AFPS Nord Pas-de-Calais CSPP

   


Élections en Palestine


Après l’élection présidentielle

Claude Léostic
 
Depuis lundi on entend at nauseam des commentateurs et hommes politiques divers en France et à l’étranger louer l’élection de Mahmoud Abbas à la tête de l’Autorité Nationale Palestinienne comme la « première élection démocratique en territoires palestiniens ».

La paix est « enfin » possible, puisque Abbas a « été largement élu sur la base de sa volonté de faire un geste vers Israël ».

Stupidité de spécialistes auto-proclamés ou ligne politique douteuse et dangereuse ?

La réalité de cette situation post- élection présidentielle, c’est que Palestiniens et Israéliens se trouvent aujourd’hui face à d’importantes contradictions externes et internes.

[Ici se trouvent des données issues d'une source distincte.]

(** * Environment discovery pipeline: provider adapter and reducer

    A shallow embedding of [src/client/pythonEnvironments/converter.ts]
    (the provider adapter, [ConvertLocator]) and of the reducer that the
    same file carries ([PythonEnvsReducer], [iterEnvsIterator],
    [resolveDifferencesInBackground], [resolveEnvCollision],
    [sortEnvInfoByPriority], [getTopKind]).

    JavaScript values are modelled as follows.
    - a [number] used as a counter or an index is a [Z];
    - a string is a [string]; a value that may be [undefined] is an [option];
    - an array is a [list]; [a[i]] is a lookup that answers [None] out of
      range, [a[i] = v] on an index in range is stdpp's list insert;
    - an object that is mutated in place is threaded explicitly: a function
      that mutates an argument returns the argument's new contents next to
      its result;
    - the event emitter and the generator are a state machine whose steps
      return what they emit, in order. *)

From Stdlib Require Import ZArith Lia.
From stdpp Require Import base decidable option list strings sorting.

Local Open Scope string_scope.
Local Open Scope list_scope.
Local Open Scope Z_scope.

(** ** Library routines the code calls *)

Section ArraySort.
Context {A : Type}.
Variable isUndefined : A -> bool.
Variable comparefn : A -> A -> Z.

(** One insertion step of the sort, on the already sorted prefix kept in
    reverse ([rs], last element first): the new element [x] moves left past
    every element [y] with [comparefn x y < 0]. The comparator is called on
    the later element first, as V8 calls it; for a consistent comparator the
    outcome does not depend on that. *)
Fixpoint insertFromRight (x : A) (rs : list A) : list A :=
  match rs with
  | [] => [x]
  | y :: rs' => if comparefn x y <? 0 then y :: insertFromRight x rs' else x :: rs
  end.

Definition sortDefined (l : list A) : list A :=
  rev (fold_left (fun rs x => insertFromRight x rs) l []).

(** [Array.prototype.sort(comparefn)]: a stable sort of the defined elements,
    the [undefined] ones are moved to the end and never reach [comparefn]. *)
Definition Array_sort (l : list A) : list A :=
  sortDefined (List.filter (fun x => negb (isUndefined x)) l)
  ++ List.filter isUndefined l.

End ArraySort.

Section Lodash.
Context {A : Type} `{EqDecision A}.

(** [_.uniq]: the first occurrence of every value, in order. *)
Definition lodash_uniq (l : list A) : list A :=
  fold_left (fun acc x => if decide (x ∈ acc) then acc else acc ++ [x]) l [].

(** [_.union(a1, a2, ...)]: the unique values of all arrays, in order. *)
Definition lodash_union (arrays : list (list A)) : list A :=
  lodash_uniq (concat arrays).

(** [_.isEqual] on plain data is structural equality. *)
Definition lodash_isEqual (x y : A) : bool := bool_decide (x = y).

(** [_.cloneDeep]: a copy with the same contents. *)
Definition lodash_cloneDeep (x : A) : A := x.

End Lodash.

(** [arr.findIndex(p)]: the first index whose element satisfies [p], or -1. *)
Fixpoint findIndexFrom {A : Type} (p : A -> bool) (l : list A) (i : Z) : Z :=
  match l with
  | [] => -1
  | x :: l' => if p x then i else findIndexFrom p l' (i + 1)
  end.

Definition findIndex {A : Type} (p : A -> bool) (l : list A) : Z :=
  findIndexFrom p l 0.

(** [arr[i]] for a number [i]: [undefined] unless [i] is an index in range. *)
Definition at_index {A : Type} (l : list A) (i : Z) : option A :=
  if 0 <=? i then l !! Z.to_nat i else None.

(** ** Data model *)

(** [PythonEnvKind] is a string enumeration, and [convertKind] below is a
    cast: at run time a kind is whatever string the producer supplied, or
    [undefined] ([None]) when it was read past the end of an array. *)
Definition PythonEnvKind : Type := option string.

(** Modelled from the spec: the members of the [PythonEnvKind] enumeration
    are declared in base/info, which is not among the sources. The spec names
    a closed enumeration with the members Unknown, Venv, System and a
    conda-style kind. *)
Definition PythonEnvKind_Unknown : PythonEnvKind := Some "unknown".
Definition PythonEnvKind_System : PythonEnvKind := Some "global-system".
Definition PythonEnvKind_Venv : PythonEnvKind := Some "virt-venv".
Definition PythonEnvKind_Conda : PythonEnvKind := Some "virt-conda".

Definition PythonEnvKind_members : list PythonEnvKind :=
  [PythonEnvKind_Unknown; PythonEnvKind_System; PythonEnvKind_Venv; PythonEnvKind_Conda].

(** The record a third-party provider yields. [EnvInfo] is declared in
    base/locator, which is not among the sources; the fields are those the
    adapter reads. *)
Record EnvInfo : Type := mkEnvInfo {
  eExecutablePath : string;
  eEnvPath : string;
  envSources : list string }.

(** The spec's RawRecord, with the fields [convertToBasicEnv] writes. *)
Record BasicEnvInfo : Type := mkBasicEnvInfo {
  bExecutablePath : string;
  bEnvPath : string;
  bKind : PythonEnvKind;
  bExtensionId : string }.

(** The spec's MergedRecord: the fields of a raw record, [kind] now an array,
    and [source], which is optional in the code ([oldEnv.source ?? []]). *)
Record CompositeEnvInfo : Type := mkCompositeEnvInfo {
  executablePath : string;
  envPath : string;
  kind : list PythonEnvKind;
  source : option (list string);
  extensionId : string }.

#[global] Instance EnvInfo_eq_dec : EqDecision EnvInfo.
Proof. solve_decision. Defined.
#[global] Instance BasicEnvInfo_eq_dec : EqDecision BasicEnvInfo.
Proof. solve_decision. Defined.
#[global] Instance CompositeEnvInfo_eq_dec : EqDecision CompositeEnvInfo.
Proof. solve_decision. Defined.

Definition set_kind (ks : list PythonEnvKind) (e : CompositeEnvInfo) : CompositeEnvInfo :=
  mkCompositeEnvInfo (executablePath e) (envPath e) ks (source e) (extensionId e).

Definition set_source (s : option (list string)) (e : CompositeEnvInfo) : CompositeEnvInfo :=
  mkCompositeEnvInfo (executablePath e) (envPath e) (kind e) s (extensionId e).

(** The identity of a record: the pair the deduplication compares. *)
Definition identity (e : CompositeEnvInfo) : string * string :=
  (executablePath e, envPath e).

(** Modelled from the spec: [areSameEnv] lives in base/info/env, which is not
    among the sources. Two records denote the same environment when they have
    the same executablePath and the same envPath. *)
Definition areSameEnv (a b : CompositeEnvInfo) : bool :=
  bool_decide (identity a = identity b).

(** Modelled from the spec: [convertBasicToComposite] lives in base/locator,
    which is not among the sources. A raw record becomes a merged record
    with source = {providerId} and kind = {kind}. *)
Definition convertBasicToComposite (env : BasicEnvInfo) : CompositeEnvInfo :=
  {| executablePath := bExecutablePath env;
     envPath := bEnvPath env;
     kind := [bKind env];
     source := Some [bExtensionId env];
     extensionId := bExtensionId env |}.

(** ** Provider adapter: kind translation and record conversion *)

Definition convertKind (source : option string) : PythonEnvKind := source.

(** [ConvertLocator.convertToBasicEnv]; [extId] is [this.metadata.extensionId]. *)
Definition convertToBasicEnv (extId : string) (env : EnvInfo) : BasicEnvInfo :=
  {| bExecutablePath := eExecutablePath env;
     bEnvPath := eEnvPath env;
     bKind := convertKind (envSources env !! 0%nat);
     bExtensionId := extId |}.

Abbas et Sharon, les représentants des deux peuples, sont confrontés à deux engagements et tenus à deux priorités contradictoires.

Sharon est dans une situation paradoxale.

Il assure depuis des années que le Président Arafat était un terroriste qu’on ne pouvait qu’abattre (ou à défaut emprisonner et faire mourir à petit feu dans les ruines de sa résidence présidentielle assiégée) et qui empêchait toute avancée vers la paix. Ce qui l’avait contraint à concevoir unilatéralement le désengagement de Gaza, bien sûr. Et voilà qu’il se retrouve avec sur les bras un dirigeant palestinien « présentable », en costume-cravate, adoubé par les puissants. Et qu’il le félicite au téléphone de sa victoire, et qu’il veut bien le rencontrer. Pour évaluer si le plan de retrait de Gaza peut finalement être négocié, entre autres échanges polis. Le voilà affligé d’un partenaire !

Ce faisant Sharon, loup sous la nouvelle toison d’agneau dont le recouvrent les médias et les dirigeants à la Blair, reconnaît objectivement l’identité palestinienne qu’il a toujours niée et que sa politique des 3 ans passés a tenté quotidiennement d’éradiquer.

Serait-ce donc qu’il renonce au rêve colonial sioniste qui le pousse -très ouvertement- depuis 48 ? En apparence opposé aux colons dont il était le meilleur soutien, en froid avec l’extrême droite (y compris à l’intérieur du Likoud) il forme un gouvernement hétéroclite et fragile [1] pour mener à bien le retrait de Gaza et démet les officiers qui s’y opposent. Le voici qui semble jongler avec ses principes sionistes toujours réaffirmés et un pragmatisme nouveau qui l’oppose à ceux qui l’ont élu.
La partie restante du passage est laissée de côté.